§ **Dataset**:

(* ===== verification/EmuSpec.v ===== *)
(** * What the emulator file system does

    Reads and writes of a file, in pieces that the card may cut short; and the handles that are open on
    the card, which are those of the loaded vnodes. *)

From S2P Require Import Prelude Kmalloc Array Uio Vnode Devfs Emu.
Import Array Uio Vnode Emu.

Module EmuSpec.

(** ** What the driver relies on *)

(** [d] with [x] in place from position [o] on, and zeros between. *)
Definition overlay (d : list Z) (o : nat) (x : list Z) : list Z :=
  take o (d ++ replicate (o - length d) 0) ++ x ++ drop (o + length x) d.

(** The card: [emu_files] are the files that are open, by handle.  A read delivers the bytes from the position on, at most as many as asked
    for, and none only at the end of the file; a write that succeeds stores all of the buffer.  Both can fail.
    [emu_write] has to rely on the latter: it looks at the completion code alone and never reads back how much
    was stored (emu.c:306), so with a card that stores less it would report bytes as written that are not. *)
Class EmuCardSpec (HW : Type) `{!EmuCard HW} := {
  emu_files : HW -> gmap Z (list Z);
  card_reads : forall hw h d (o n : nat) buf, emu_files hw !! h = Some d -> (0 < n <= Z.to_nat EMU_MAXIO)%nat -> length buf = Z.to_nat EMU_MAXIO ->
    exists code r buf' hw', emu_run EMU_OP_READ (mkregs h (Z.of_nat o) (Z.of_nat n)) buf hw = (code, r, buf', hw') /\
      emu_files hw' = emu_files hw /\ length buf' = length buf /\
      (code = EMU_RES_MEDIA \/ code = EMU_RES_UNKNOWN \/ code = EMU_RES_SUCCESS /\ exists k : nat, (k <= n)%nat /\
         REG_IOLEN r = Z.of_nat k /\ REG_OFFSET r = Z.of_nat (o + k) /\ take k buf' = take k (drop o d) /\ (o + k <= length d \/ k = 0)%nat /\
         (k = 0%nat -> (length d <= o)%nat));
  card_writes : forall hw h d (o n : nat) buf, emu_files hw !! h = Some d -> (0 < n <= Z.to_nat EMU_MAXIO)%nat -> length buf = Z.to_nat EMU_MAXIO ->
    exists code r buf' hw' d', emu_run EMU_OP_WRITE (mkregs h (Z.of_nat o) (Z.of_nat n)) buf hw = (code, r, buf', hw') /\
      emu_files hw' = <[h := d']> (emu_files hw) /\ length buf' = length buf /\
      (code = EMU_RES_MEDIA \/ code = EMU_RES_UNKNOWN \/ code = EMU_RES_NOSPACE \/
       code = EMU_RES_SUCCESS /\ d' = overlay d o (take n buf));
}.

Section spec.
Context {K HW : Type} `{!Kmalloc K, !Locks K, LQ : Devfs.LockQuery K, !EmuCard HW, !LockSpec K, !EmuCardSpec HW}.
Abbreviation emufs := (emufs_fs K HW).
Implicit Types s : emufs.

Definition card s : HW := e_card (ef_emu s).
Definition files s : gmap Z (list Z) := emu_files (card s).

(** The driver between two calls. *)
Record idle s : Prop := {
  id_lock : lk_free (ef_kern s) (e_lock (ef_emu s));
  id_sem : e_sem (ef_emu s) = 0;
  id_buf : length (e_iobuf (ef_emu s)) = Z.to_nat EMU_MAXIO;
}.

(** What a transfer does not change. *)
Record rest s s' : Prop := {
  re_self : ef_self s' = ef_self s;
  re_root : ef_root s' = ef_root s;
  re_vnodes : ef_vnodes s' = ef_vnodes s;
  re_objs : ef_objs s' = ef_objs s;
}.

#[local] Instance rest_preorder : PreOrder rest.
Proof. split; [by intros s|]. intros s1 s2 s3 [] []. split; congruence. Qed.

(** The state while the lock is held. *)
Record busy s s' : Prop := {
  bu_mine : lk_mine (ef_kern s') (e_lock (ef_emu s'));
  bu_sem : e_sem (ef_emu s') = 0;
  bu_buf : length (e_iobuf (ef_emu s')) = Z.to_nat EMU_MAXIO;
  bu_ctx : ef_ctx s' = ef_ctx s;
  bu_rest : rest s s';
}.

Lemma lock_emu_spec s : idle s -> exists k, lock_emu s = Done tt (set_kern k s) /\ busy s (set_kern k s).
Proof.
  intros [Hl Hs Hb]. destruct (acquire_free _ _ Hl) as (k & E & Hm). exists k.
  split; [unfold lock_emu, zoom; munfold; cbn [id lget lset kernL]; by rewrite E|]. by split.
Qed.

Lemma unlock_emu_spec s0 s : busy s0 s -> exists k, unlock_emu s = Done tt (set_kern k s) /\ idle (set_kern k s).
Proof.
  intros [Hl Hs Hb _ _]. destruct (release_mine _ _ Hl) as (k & E & Hm). exists k.
  split; [unfold unlock_emu, zoom; munfold; cbn [id lget lset kernL]; by rewrite E|]. by split.
Qed.

(** An operation of the card, from the registers to the result. *)
Definition operated s (r : regs) (op : Z) : emufs :=
  let '(code, r', buf, hw) := emu_run op r (e_iobuf (ef_emu s)) (card s) in
  set_emu (mkemu hw r' op 0 (e_lock (ef_emu s)) 0 buf code) s.
Definition code_of s (r : regs) (op : Z) : Z := (emu_run op r (e_iobuf (ef_emu s)) (card s)).1.1.1.

Lemma waitdone_eq s :
  e_sem (ef_emu s) = 0 ->
  emu emu_waitdone s = emu (translate_err (code_of s (e_regs (ef_emu s)) (e_oper (ef_emu s)))) (operated s (e_regs (ef_emu s)) (e_oper (ef_emu s))).
Proof.
  intros Hs. unfold emu, zoom, emu_waitdone, card_operates, emu_irq, operated, code_of, card. munfold. cbn [lget lset emuL ef_emu set_emu].
  rewrite Hs, decide_True by done. destruct (emu_run _ _ _ _) as [[[code r] buf] hw]. cbn [fst snd]. unfold set_sem.
  cbn [e_card e_regs e_oper e_res e_lock e_sem e_iobuf e_result]. rewrite Hs. cbn [ef_emu set_emu Z.add Z.sub Z.opp Z.pos_sub]. by destruct (translate_err code _).
Qed.

Lemma emufs_Done {A} (m : M emufs A) s u a s' : m s = Done a s' -> fs m (s, u) = Done a (s', u).
Proof. intros E. unfold fs, zoom. cbn [lget fsL fst]. by rewrite E. Qed.
Lemma emufs_Fail {A} (m : M emufs A) s u e s' : m s = Fail e s' -> fs m (s, u) = Fail e (s', u).
Proof. intros E. unfold fs, zoom. cbn [lget fsL fst]. by rewrite E. Qed.

(** The registers are set. *)
Definition started s (r : regs) (op : Z) : emufs :=
  set_emu (mkemu (card s) r op (e_res (ef_emu s)) (e_lock (ef_emu s)) (e_sem (ef_emu s)) (e_iobuf (ef_emu s)) (e_result (ef_emu s))) s.

Lemma start_eq {A} (k : M (emufs * uio) A) s u h len op :
  (fs (emu (wreg_handle h)) ;; fs (emu (wreg_iolen len)) ;; fs (emu (wreg_offset (uio_offset u))) ;; fs (emu (wreg_oper op)) ;; k) (s, u) =
  k (started s (mkregs (u32 h) (u32 (uio_offset u)) (u32 len)) op, u).
Proof. by destruct s. Qed.

Lemma operated_started s r op r' op' : operated (started s r op) r' op' = operated s r' op'.
Proof. unfold operated, started, card. cbn [ef_emu set_emu e_iobuf e_card e_lock]. by destruct (emu_run _ _ _ _) as [[[? ?] ?] ?]. Qed.

(** The card fails, or it reads [k] bytes of the file. *)
Lemma card_read_spec s0 s h d (o n : nat) :
  busy s0 s -> files s !! h = Some d -> (0 < n <= Z.to_nat EMU_MAXIO)%nat ->
  let r := mkregs h (Z.of_nat o) (Z.of_nat n) in let s1 := operated s r EMU_OP_READ in
  busy s0 s1 /\ files s1 = files s /\
  (emu emu_waitdone (started s r EMU_OP_READ) = Fail EIO s1 \/
   emu emu_waitdone (started s r EMU_OP_READ) = Done tt s1 /\ exists k : nat, (k <= n)%nat /\ REG_IOLEN (e_regs (ef_emu s1)) = Z.of_nat k /\
     REG_OFFSET (e_regs (ef_emu s1)) = Z.of_nat (o + k) /\ take k (e_iobuf (ef_emu s1)) = take k (drop o d) /\
     (o + k <= length d \/ k = 0)%nat /\ (k = 0%nat -> (length d <= o)%nat)).
Proof.
  intros [Hm Hs Hb Hc Hr] Hd Hn r s1. rewrite waitdone_eq by done. change (e_oper _) with EMU_OP_READ. change (e_regs (ef_emu (started s r EMU_OP_READ))) with r.
  rewrite operated_started. fold s1. change (code_of (started s r EMU_OP_READ)) with (code_of s). destruct (card_reads (card s) h d o n _ Hd Hn Hb) as (code & r' & buf & hw & E & Hf & Hl & H).
  assert (E1 : s1 = set_emu (mkemu hw r' EMU_OP_READ 0 (e_lock (ef_emu s)) 0 buf code) s) by (unfold s1, operated; fold r in E; by rewrite E).
  assert (Ec : code_of s r EMU_OP_READ = code) by (unfold code_of; fold r in E; by rewrite E). rewrite Ec. clearbody s1. subst s1.
  split; [split; [done|done|cbn; congruence|done|by destruct Hr]|]. split; [done|].
  destruct H as [->|[->|[-> H]]]; [by left|by left|right]. split; [done|exact H].
Qed.

Lemma rreg_eq f s u : fs (emu (rreg f)) (s, u) = Done (f (e_regs (ef_emu s))) (s, u).
Proof. by destruct s. Qed.

Lemma finish_unlock {A} s0 s u (r : errno + A) :
  busy s0 s -> exists s', idle s' /\ rest s s' /\ ef_ctx s' = ef_ctx s /\ files s' = files s /\
    (fs unlock_emu ;; finish r) (s, u) = match r with inl e => Fail e (s', u) | inr a => Done a (s', u) end.
Proof.
  intros Hb. destruct (unlock_emu_spec _ _ Hb) as (k & E & Hi). exists (set_kern k s). split; [done|]. split; [done|]. split; [done|]. split; [done|].
  rewrite (bind_Done _ _ _ _ _ (emufs_Done _ s u _ _ E)). by destruct r.
Qed.

Lemma busy_moved s0 s c buf : busy s0 s -> length buf = length (e_iobuf (ef_emu s)) ->
  busy (set_ctx c s0) (set_ctx c (set_emu (set_iobuf buf (ef_emu s)) s)).
Proof. intros [Hm Hs Hb Hc [? ? ? ?]] Hl. split; [done|done|cbn; congruence|done|by split]. Qed.

Lemma set_iobuf_id s c : set_ctx c (set_emu (set_iobuf (e_iobuf (ef_emu s)) (ef_emu s)) s) = set_ctx c s.
Proof. by destruct s as [? ? []]. Qed.

(** What a read of [n] bytes does to the driver and the uio. *)
Definition read_done s u (o n : nat) (d : list Z) (res : outcome (emufs * uio) unit) : Prop :=
  exists s', idle s' /\ rest s s' /\ files s' = files s /\
  (ef_ctx s' = ef_ctx s /\ res = Fail EIO (s', u) \/
   exists k : nat, (k <= n)%nat /\ (o + k <= length d \/ k = 0)%nat /\ (k = 0%nat -> (length d <= o)%nat) /\
     if decide (k = 0%nat) then ef_ctx s' = ef_ctx s /\ res = Done tt (s', u)
     else match poke (ef_ctx s) u (take k (drop o d)) with
          | Some (c, u') => ef_ctx s' = c /\ res = Done tt (s', advance (Z.of_nat k) u')
          | None => exists m u', ef_ctx s' = set_umem m (ef_ctx s) /\ res = Fail EFAULT (s', u')
          end).

Lemma set_offset_id u : set_offset (uio_offset u) u = u.
Proof. by destruct u. Qed.

(** The outcome of [uiomove], with the error as a value. *)
Definition moved (r : errno + unit) (x : list Z * (uctx * uio)) : outcome (list Z * (uctx * uio)) unit :=
  match r with inl e => Fail e x | inr _ => Done tt x end.

Lemma move_cases buf c u (k : nat) :
  uio_ok c u -> rw u = UIO_READ -> Z.of_nat k <= uio_resid u -> (k <= length buf)%nat ->
  exists r c' u', uiomove 0 (Z.of_nat k) (buf, (c, u)) = moved r (buf, (c', u')) /\
    if decide (k = 0%nat) then r = inr tt /\ c' = c /\ u' = u
    else match poke c u (take k buf) with
         | Some (c1, u1) => r = inr tt /\ c' = c1 /\ u' = advance (Z.of_nat k) u1
         | None => r = inl EFAULT /\ exists m, c' = set_umem m c
         end.
Proof.
  intros Hu Hrw Hres Hk. destruct (decide (k = 0%nat)) as [->|Dk].
  { exists (inr tt), c, u. split; [|done]. by apply uiomove_none; [|left]. }
  pose proof (uiomove_read buf c u k 0 Hu Hrw ltac:(lia) Hres Hk) as M. rewrite drop_0 in M. change (Z.of_nat 0) with 0 in M.
  destruct (poke c u (take k buf)) as [[c1 u1]|].
  - by exists (inr tt), c1, (advance (Z.of_nat k) u1).
  - destruct M as [m M]. exists (inl EFAULT), (set_umem m c), u. split; [done|]. split; [done|by exists m].
Qed.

§ **Brief**: All that belongs in your answer is the stretch of entries above from the line with "From S2P Require" through the line with "emu_files hw' = <[h", printed exactly.

§ **Response to the exercise**:
From S2P Require Import Prelude Kmalloc Array Uio Vnode Devfs Emu.
Import Array Uio Vnode Emu.

Module EmuSpec.

(** ** What the driver relies on *)

(** [d] with [x] in place from position [o] on, and zeros between. *)
Definition overlay (d : list Z) (o : nat) (x : list Z) : list Z :=
  take o (d ++ replicate (o - length d) 0) ++ x ++ drop (o + length x) d.

(** The card: [emu_files] are the files that are open, by handle.  A read delivers the bytes from the position on, at most as many as asked
    for, and none only at the end of the file; a write that succeeds stores all of the buffer.  Both can fail.
    [emu_write] has to rely on the latter: it looks at the completion code alone and never reads back how much
    was stored (emu.c:306), so with a card that stores less it would report bytes as written that are not. *)
Class EmuCardSpec (HW : Type) `{!EmuCard HW} := {
  emu_files : HW -> gmap Z (list Z);
  card_reads : forall hw h d (o n : nat) buf, emu_files hw !! h = Some d -> (0 < n <= Z.to_nat EMU_MAXIO)%nat -> length buf = Z.to_nat EMU_MAXIO ->
    exists code r buf' hw', emu_run EMU_OP_READ (mkregs h (Z.of_nat o) (Z.of_nat n)) buf hw = (code, r, buf', hw') /\
      emu_files hw' = emu_files hw /\ length buf' = length buf /\
      (code = EMU_RES_MEDIA \/ code = EMU_RES_UNKNOWN \/ code = EMU_RES_SUCCESS /\ exists k : nat, (k <= n)%nat /\
         REG_IOLEN r = Z.of_nat k /\ REG_OFFSET r = Z.of_nat (o + k) /\ take k buf' = take k (drop o d) /\ (o + k <= length d \/ k = 0)%nat /\
         (k = 0%nat -> (length d <= o)%nat));
  card_writes : forall hw h d (o n : nat) buf, emu_files hw !! h = Some d -> (0 < n <= Z.to_nat EMU_MAXIO)%nat -> length buf = Z.to_nat EMU_MAXIO ->
    exists code r buf' hw' d', emu_run EMU_OP_WRITE (mkregs h (Z.of_nat o) (Z.of_nat n)) buf hw = (code, r, buf', hw') /\
      emu_files hw' = <[h := d']> (emu_files hw) /\ length buf' = length buf /\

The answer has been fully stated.